Start at the line with "[launch_game], [run_menu]) is" in the records below, stop at the line with "(** ** Bytes *)", and return every line in that span exactly, the two end lines included.
Segment Start: Exercise inputs
(* ===== verification/Launcher.v ===== *)
(** * The launcher of [src/main.py]: PBM images, the menu, launching a game

    [read_pbm_p4] parses a binary PBM (P4) file given as its bytes: the
    magic line, then header lines (blank lines and [#] comments skipped)
    until two tokens, width and height, have been read, then the raster.
    Python's [ValueError]s are the values of [pbm_error]; the header loop
    takes fuel ([None] when it runs out, which the theorems exclude).
    [draw_pbm_to_display] ORs the set bits of the raster into the driver's
    MONO_VLSB buffer by hand; the launcher's flow ([load_and_display_image],
    [launch_game], [run_menu]) is modelled on the events it causes, with the
    exceptions a game can raise. *)

From Stdlib Require Import String.
From stdpp Require Import strings sorting sets.
From S2P Require Import Prelude Bus Framebuf Display Rotate.

Local Open Scope Z_scope.

Module Launcher.

(** ** Bytes *)

(** The whitespace of [bytes.strip()] and [bytes.split()]. *)
Definition is_space (b : Z) : bool :=
  (b =? 32) || (b =? 9) || (b =? 10) || (b =? 13) || (b =? 11) || (b =? 12).

(** [f.readline()]: the bytes up to and including the first newline, and
    the rest of the file. *)
Fixpoint readline (f : list Z) : list Z * list Z :=
  match f with
  | [] => ([], [])
  | b :: f' => if b =? 10 then ([b], f') else let '(l, r) := readline f' in (b :: l, r)
  end.

Fixpoint lstrip (l : list Z) : list Z :=
  match l with
  | [] => []
  | b :: l' => if is_space b then lstrip l' else l
  end.

(** [line.strip()]. *)
Definition strip (l : list Z) : list Z := reverse (lstrip (reverse (lstrip l))).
Segment End: Exercise inputs
Answer box:
    [launch_game], [run_menu]) is modelled on the events it causes, with the
    exceptions a game can raise. *)

From Stdlib Require Import String.
From stdpp Require Import strings sorting sets.
From S2P Require Import Prelude Bus Framebuf Display Rotate.

Local Open Scope Z_scope.

Module Launcher.

(** ** Bytes *)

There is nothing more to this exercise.